There is, however, no common ground in these long-standing positions, which makes it difficult for talks on a new treaty to begin.

Since Russia withdrew from the existing CFE Treaty in 2007, NATO allies have focused on bringing Russia back to the negotiating table based on a "new" framework for a treaty that looks strikingly similar to the old one. These efforts have faltered for this very reason.

While no one expects World War III to erupt across Europe in the near future, U.S. officials demand transparency because they are concerned about recent Russian military activities. While keeping military exercises just slightly below 9,000 troops – the limit for the notification of such activities under the treaty regime – Russia has conducted a number of "exercises" that have caused alarm.

Moreover, Russia recently completed a major multibillion-dollar upgrade of its military organization and capabilities. The latter has included initiatives on weapons replacement, weapons factory modernization, and a modernization of Russia’s missile defense system on par with U.S. plans. It also includes the procurement of stealth fighter jets, cruise missiles, amphibious warships and ballistic missile submarines.
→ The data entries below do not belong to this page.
(** *** What is noted on created documents *)

(** What follows from what was read, checked, and reported by the SDK: reported as written but on no replica; reported as failed, without
    ambiguity, but on a replica, or on the disk of a node; reported as written but on no disk *)
Definition lost (evs : list event) (F : gmap pystr pystr) (k : pystr) : Prop := ∃ d : pystr * V, Read d [] ∈ evs ∧ d.1 = k ∧ F !! k = None.
Definition kept (evs : list event) (F : gmap pystr pystr) (k : pystr) : Prop :=
  ∃ (d : pystr * V) x l e, Read d (x :: l) ∈ evs ∧ d.1 = k ∧ F !! k = Some e ∧ ambiguous e = false.
Definition kept_on_disk (evs : list event) (F : gmap pystr pystr) (k : pystr) : Prop :=
  ∃ (d : pystr * V) answers e, Checked d answers ∈ evs ∧ d.1 = k ∧ F !! k = Some e ∧ clean_count answers ≠ O.
Definition not_on_disk (evs : list event) (F : gmap pystr pystr) (k : pystr) : Prop :=
  ∃ (d : pystr * V) answers, Checked d answers ∈ evs ∧ d.1 = k ∧ F !! k = None ∧ clean_count answers = O.
(** The tables hold exactly that, for what the SDK has reported by now. *)
Definition tinv (evs : list event) s : Prop := ∀ k,
  (is_Some (sdk_acked_crud_failed (results s) !! k) ↔ lost evs (failed s) k) ∧
  (is_Some (sdk_exception_crud_succeed (results s) !! k) ↔ kept evs (failed s) k ∨ kept_on_disk evs (failed s) k) ∧
  (is_Some (sdk_acked_pers_failed s !! k) ↔ not_on_disk evs (failed s) k).
(** The key of an event *)
Definition seen (evs : list (@event V)) (k : pystr) : Prop := k ∈ (reads evs ++ checks evs).*1.
Lemma read_seen evs d result : Read d result ∈ evs → seen evs d.1.
Proof. intros H. apply list_elem_of_fmap. exists d. split; [done|]. apply elem_of_app. left. apply list_elem_of_omap. by exists (Read d result). Qed.
Lemma check_seen evs d answers : Checked d answers ∈ evs → seen evs d.1.
Proof. intros H. apply list_elem_of_fmap. exists d. split; [done|]. apply elem_of_app. right. apply list_elem_of_omap. by exists (Checked d answers). Qed.
Lemma tinv_agree evs s s' : tinv evs s → results s' = results s → sdk_acked_pers_failed s' = sdk_acked_pers_failed s →
  (∀ k, seen evs k → failed s' !! k = failed s !! k) → tinv evs s'.
Proof.
  intros Ht E1 E2 Hf k. rewrite E1, E2. destruct (Ht k) as (-> & -> & ->).
  destruct (decide (k ∈ (reads evs ++ checks evs).*1)) as [Hk|Hk].
  - apply Hf in Hk. unfold lost, kept, kept_on_disk, not_on_disk. by rewrite Hk.
  - assert (∀ F, ¬ lost evs F k ∧ ¬ kept evs F k ∧ ¬ kept_on_disk evs F k ∧ ¬ not_on_disk evs F k) as Hno.
    { intros F. split_and!; [intros (d & Hin & <- & _)|intros (d & x & l & e & Hin & <- & _)|intros (d & a & e & Hin & <- & _)|intros (d & a & Hin & <- & _)];
        apply Hk; first [by eapply read_seen|by eapply check_seen]. }
    destruct (Hno (failed s)) as (? & ? & ? & ?), (Hno (failed s')) as (? & ? & ? & ?). tauto.
Qed.
Lemma seen_written evs s k : linv s → rinv evs s → pinv evs s → seen evs k → k ∈ (take (wr s) docs).*1.
Proof.
  intros Hl Hr Hp (d & -> & [Hd|Hd]%elem_of_app)%list_elem_of_fmap; apply list_elem_of_fmap_2.
  - destruct (reads_written _ _ Hl Hr) as (n & Hn & E). rewrite E in Hd.  replace (take n docs) with (take n (take (wr s) docs)) in Hd by (rewrite take_take; f_equal; lia). by apply elem_of_take in Hd as (i & Hi%list_elem_of_lookup_2 & _).
  - destruct (checks_written _ _ Hl Hp) as (n & Hn & E & _). rewrite E in Hd.
    replace (take n docs) with (take n (take (wr s) docs)) in Hd by (rewrite take_take; f_equal; lia). by apply elem_of_take in Hd as (i & Hi%list_elem_of_lookup_2 & _).
Qed.
(** What an event adds to the tables *)
Lemma in_snoc (e ev : @event V) evs : e ∈ evs ++ [ev] ↔ e ∈ evs ∨ e = ev.
Proof. by rewrite elem_of_app, list_elem_of_singleton. Qed.
Lemma lost_snoc evs ev F k : lost (evs ++ [ev]) F k ↔ lost evs F k ∨ (if ev is Read d [] then d.1 = k ∧ F !! k = None else False).
Proof.
  unfold lost. setoid_rewrite in_snoc. split.
  - intros (d & [Hin| <-] & HP); [left; by exists d|by right].
  - intros [(d & Hin & HP)|HP]; [exists d; by auto|]. destruct ev as [f|d [|]|]; try done. exists d. by auto.
Qed.
Lemma kept_snoc evs ev F k : kept (evs ++ [ev]) F k ↔
  kept evs F k ∨ (if ev is Read d (_ :: _) then d.1 = k ∧ ∃ e, F !! k = Some e ∧ ambiguous e = false else False).
Proof.
  unfold kept. setoid_rewrite in_snoc. split.
  - intros (d & x & l & e & [Hin| <-] & HP & HQ); [left; by exists d, x, l, e|right; eauto].
  - intros [(d & x & l & e & Hin & HP)|HP]; [exists d, x, l, e; by auto|]. destruct ev as [f|d [|x l]|]; try done. destruct HP as [Hk [e HP]]. exists d, x, l, e. by auto.
Qed.
Lemma kept_on_disk_snoc evs ev F k : kept_on_disk (evs ++ [ev]) F k ↔
  kept_on_disk evs F k ∨ (if ev is Checked d a then d.1 = k ∧ is_Some (F !! k) ∧ clean_count a ≠ O else False).
Proof.
  unfold kept_on_disk. setoid_rewrite in_snoc. split.
  - intros (d & a & e & [Hin| <-] & HP & He & HQ); [left; by exists d, a, e|right; rewrite He; eauto].
  - intros [(d & a & e & Hin & HP)|HP]; [exists d, a, e; by auto|]. destruct ev as [| |d a]; try done. destruct HP as (Hk & [e He] & HP). exists d, a, e. by auto.
Qed.
Lemma not_on_disk_snoc evs ev F k : not_on_disk (evs ++ [ev]) F k ↔
  not_on_disk evs F k ∨ (if ev is Checked d a then d.1 = k ∧ F !! k = None ∧ clean_count a = O else False).
Proof.
  unfold not_on_disk. setoid_rewrite in_snoc. split.
  - intros (d & a & [Hin| <-] & HP); [left; by exists d, a|by right].
  - intros [(d & a & Hin & HP)|HP]; [exists d, a; by auto|]. destruct ev as [| |d a]; try done. exists d, a. by auto.
Qed.
Ltac solve_tables :=
  match goal with
  | Ef : failed ?s !! ?x.1 = _ |- context [lost ?evs (failed ?s) ?k] =>
      generalize (lost evs (failed s) k) (kept evs (failed s) k) (kept_on_disk evs (failed s) k) (not_on_disk evs (failed s) k);
      intros; destruct (decide (x.1 = k)) as [<-|]; rewrite ?Ef, ?is_Some_alt; naive_solver congruence
  end.
Lemma tinv_step evs s ev s' : op = Create → linv s → rinv evs s → pinv evs s → tinv evs s → step s ev s' → tinv (evs ++ ev) s'.
Proof.
  intros Hop Hl Hr Hp Ht Hs.
  destruct Hs as [o E Hto Ho|b f E Hf|b f E|b E|E Hto|E|d l E Hc Hto|E Hc Hto|d result E|d E|d result E|E|d l E Hc Hto|E Hc Hto|d answers E _|d E|E]; rewrite ?app_nil_r.
  all: try (open_next; by apply (tinv_agree _ s)).
  - intros k. cbn. rewrite lost_snoc, kept_snoc, kept_on_disk_snoc, not_on_disk_snoc. destruct (Ht k) as (-> & -> & ->). tauto.
  - apply (tinv_agree _ s); try done. intros k Hk. cbn. apply lookup_union_r. apply eq_None_not_Some. intros Hsome.
    apply (seen_written _ _ _ Hl Hr Hp) in Hk. destruct Hl as (_ & _ & Hl). rewrite E in Hl. destruct Hl as [(_ & Hb & _) Hdom]. apply Hdom in Hsome.
    pose proof Hnd as Hnd'. rewrite <- (take_drop (wr s) docs), <- Hb, !fmap_app in Hnd'. apply NoDup_app in Hnd' as (_ & Hdis & _). apply (Hdis k); [done|]. apply elem_of_app. by left.
  - unfold judge. rewrite Hop. intros k. destruct (Ht k) as (H1 & H2 & H3). destruct (failed s !! d.1) as [e|] eqn:Ef.
    + destruct result as [|x l]; [rewrite bool_decide_eq_true_2 by done|rewrite bool_decide_eq_false_2 by done; destruct (ambiguous e) eqn:Ha]; cbn;
        rewrite ?lookup_insert_is_Some', ?H1, ?H2, ?H3, ?lost_snoc, ?kept_snoc, ?kept_on_disk_snoc, ?not_on_disk_snoc; clear H1 H2 H3 Ht Hl Hr Hp Hop E; solve_tables.
    + destruct result as [|x l]; [rewrite bool_decide_eq_true_2 by done|rewrite bool_decide_eq_false_2 by done]; cbn;
        rewrite ?lookup_insert_is_Some', ?H1, ?H2, ?H3, ?lost_snoc, ?kept_snoc, ?kept_on_disk_snoc, ?not_on_disk_snoc; clear H1 H2 H3 Ht Hl Hr Hp Hop E; solve_tables.
  - intros k. destruct (Ht k) as (H1 & H2 & H3). unfold judge_persisted. destruct (failed s !! d.1) as [e|] eqn:Ef; destruct (clean_count answers) as [|n] eqn:Ec; cbn;
      rewrite ?lookup_insert_is_Some', ?H1, ?H2, ?H3, ?lost_snoc, ?kept_snoc, ?kept_on_disk_snoc, ?not_on_disk_snoc, ?Ec; clear H1 H2 H3 Ht Hl Hr Hp Hop E; solve_tables.
Qed.

(** *** Reports *)

(** All failures that the SDK has reported; the last report may not have been noted yet. *)
Definition reported (evs : list (@event V)) : gmap pystr pystr := foldl (λ m e, if e is Reported f then f ∪ m else m) ∅ evs.
Definition finv (evs : list event) s : Prop := reported evs = match lpc s with LDone _ f => f ∪ failed s | _ => failed s end.
Lemma reported_snoc evs ev : reported (evs ++ [ev]) = if ev is Reported f then f ∪ reported evs else reported evs.
Proof. unfold reported. by rewrite foldl_app. Qed.
Lemma finv_step evs s ev s' : finv evs s → step s ev s' → finv (evs ++ ev) s'.
Proof.
  unfold finv. intros Hf Hs.
  destruct Hs as [o E Hto Ho|b f E Hd|b f E|b E|E Hto|E|d l E Hc Hto|E Hc Hto|d result E|d E|d result E|E|d l E Hc Hto|E Hc Hto|d answers E _|d E|E]; rewrite ?app_nil_r, ?reported_snoc; open_next; try done.
  all: try (by rewrite E in Hf). { rewrite E in Hf. by rewrite Hf. } destruct E as [[E _]|[b E]]; by rewrite E in Hf.
Qed.
Lemma reported_seen evs s k : linv s → rinv evs s → pinv evs s → finv evs s → seen evs k → reported evs !! k = failed s !! k.
Proof.
  intros Hl Hr Hp Hf Hk. apply (seen_written _ _ _ Hl Hr Hp) in Hk. unfold finv in Hf. destruct Hl as (_ & _ & Hl). destruct (lpc s) as [|b|b f|b| |]; try by rewrite Hf.
  rewrite Hf. apply lookup_union_r, eq_None_not_Some. intros Hsome. destruct Hl as [(_ & Hb & _) Hdom]. apply Hdom in Hsome.
  pose proof Hnd as Hnd'. rewrite <- (take_drop (wr s) docs), <- Hb, !fmap_app in Hnd'. apply NoDup_app in Hnd' as (_ & Hdis & _). apply (Hdis k); [done|]. apply elem_of_app. by left.
Qed.

(** *** Runs *)

Lemma runs_inv check n evs s : druns op replicaNumber start batch_size docs check n evs s →
  linv s ∧ rinv evs s ∧ pinv evs s ∧ finv evs s ∧ (op = Create → tinv evs s).
Proof.
  induction 1 as [|n evs s ev s' _ (Hl & Hr & Hp & Hf & Ht) Hs].
  - assert (at_ start = O) as E by (unfold at_; lia). unfold linv, rinv, pinv, tinv, end_offset, len. cbn. rewrite E. split_and!; try done; try lia.
    + right. by exists O.
    + right. by exists O.
    + destruct check; exists O; cbn; split_and!; try done; lia.
    + intros _ k. rewrite !lookup_empty. unfold lost, kept, kept_on_disk, not_on_disk. setoid_rewrite elem_of_nil. rewrite !is_Some_alt. clear. naive_solver.
  - split_and!; [by eapply linv_step|by eapply rinv_step|by eapply pinv_step|by eapply finv_step|]. intros Hop. eapply tinv_step; eauto.
Qed.

(** What is left to do *)
Definition measure s : Z :=
  5 * len (todo s) + (match lpc s with LNext => 1 | LTaken _ => 4 | LDone _ _ => 3 | LNoted _ => 2 | LEnded | LRaised => 0 end) +
  4 * (fin - read_offset s) + (match rpc s with RWait => 4 | RFetch _ => 3 | RJudge _ _ => 2 | RNext => 1 | REnded | RDead => 0 end) +
  3 * (fin - persistence_offset s) + (match ppc s with PWait => 3 | PStat _ => 2 | PNext => 1 | PEnded | PDead => 0 end).
Lemma left_nonneg evs s : linv s → rinv evs s → pinv evs s → 0 ≤ measure s.
Proof.
  intros ((? & ?) & _ & _) [? _] (? & _ & _). unfold measure, len. destruct (lpc s), (rpc s), (ppc s); lia.
Qed.
Lemma left_step evs s ev s' : linv s → rinv evs s → pinv evs s → step s ev s' → measure s' < measure s.
Proof.
  intros Hl [Hr Hrm] (Hp & _ & Hpm) Hs. unfold measure.
  destruct Hs as [o E Hto Ho|b f E Hf|b f E|b E|E Hto|E|d l E Hc Hto|E Hc Hto|d result E|d E|d result E|E|d l E Hc Hto|E Hc Hto|d answers E _|d E|E]; open_next; rewrite ?E; try lia.
  - unfold len. rewrite length_drop. destruct (todo s); [done|]. cbn [length]. lia.
  - destruct E as [[-> Hto]|[b ->]]; lia.
  - destruct o; lia.
  - rewrite E in Hpm. destruct Hpm as (c & _ & _ & _ & _ & [?|?]); [lia|done].
Qed.
Lemma runs_bounded check n evs s : druns op replicaNumber start batch_size docs check n evs s → Z.of_nat n + measure s ≤ 12 * len docs + 8.
Proof.
  induction 1 as [|n evs s ev s' Hrun IH Hs].
  - unfold measure, end_offset. cbn. destruct check; lia.
  - destruct (runs_inv _ _ _ _ Hrun) as (Hl & Hr & Hp & _ & _). pose proof (left_step _ _ _ _ Hl Hr Hp Hs). lia.
Qed.
(** The reader and the loader move until they end or wait for each other. *)
Lemma final_state evs s : linv s → rinv evs s → (¬ ∃ ev s', step s ev s') →
  (lpc s = LEnded ∧ (rpc s = REnded ∨ rpc s = RDead)) ∨ (lpc s = LRaised ∧ (rpc s = RWait ∨ rpc s = RDead)).
Proof.
  intros (Hw & _ & Hl) [Hr Hrm] Hno.
  assert (lpc s = LEnded ∨ lpc s = LRaised) as HL.
  { destruct (lpc s) as [|b|b f|b| |] eqn:E; [destruct (decide (todo s = [])) as [Ht|Ht]| | | |by left|by right]; exfalso; apply Hno; eexists _, _.
    - by apply l_end.
    - apply l_raise. by left.
    - apply l_raise. right. by exists b.
    - by eapply l_note.
    - by eapply l_advance. }
  destruct (rpc s) as [|d|d result| | |] eqn:E.
  - destruct HL as [HL|HL]; [|right; by auto]. exfalso. rewrite HL in Hl. apply Hno. assert (read_offset s < write_offset s ∨ read_offset s = fin) as Hc by lia.
    destruct (to_read s) as [|d l] eqn:Ht; eexists _, _; [by apply r_none|by eapply r_doc].
  - exfalso. apply Hno. eexists _, _. by apply (r_fetch_raise _ _ _ _ _ _ d).
  - exfalso. apply Hno. eexists _, _. by apply (r_judge _ _ _ _ _ _ d result).
  - exfalso. apply Hno. eexists _, _. by apply r_next.
  - destruct HL as [HL|HL]; [left; by auto|]. rewrite HL in Hl. destruct Hrm. lia.
  - destruct HL; [left|right]; by auto.
Qed.
End Proofs.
The upgrade and military exercises – combined with the 2008 Russian invasion of Georgia – raises NATO’s concerns about further Russian military moves in areas formerly part of the Soviet Union or perhaps even in the old Soviet sphere of influence.

At the same time, Russia is concerned about America’s newer, lighter, faster and more powerful forces that give NATO the ability to intervene in small conflicts within Europe. Such sub-regional conflicts lie outside the scope of the existing CFE Treaty, which is focused on preventing a major pan-European war.

Russia is also worried about the impact of ongoing NATO enlargement on the balance of forces established by the original CFE Treaty. Furthermore, because its military was badly embarrassed when its land-based systems performed poorly in Georgia, Russia may be looking to both equalize and modernize its forces.

Russia is correct when it says discussions about discreet categories of conventional weapons make little sense without a conversation about limits on far more powerful adaptable and destructive forces. Russia has also linked prospects for further nuclear arms reductions and a new CFE Treaty to an agreement limiting the U.S.'s proposed missile defense shield.

The U.S. and its NATO allies either need to broaden the scope of the dialogue surrounding the replacement of the CFE Treaty or proceed to engage Russia and potential treaty partners using a plan of action that includes a multiple channel approach to arms control that addresses the full spectrum of threats caused by capabilities.

My research shows that arms control negotiations are more successful – and treaties are more durable – when they have a broad scope, place multiple restrictions on many types of weapons, and include provisions or flexibility for adapting to the technological change that affects weaponry. At the same time, the negotiations need to establish measures for the exchange of information, on-site inspections and timely notifications. But transparency alone is not the panacea and there's no bringing Russia back to the old treaty.

Amy J. Nelson is a research fellow at the Stimson Center and SIPRI North America.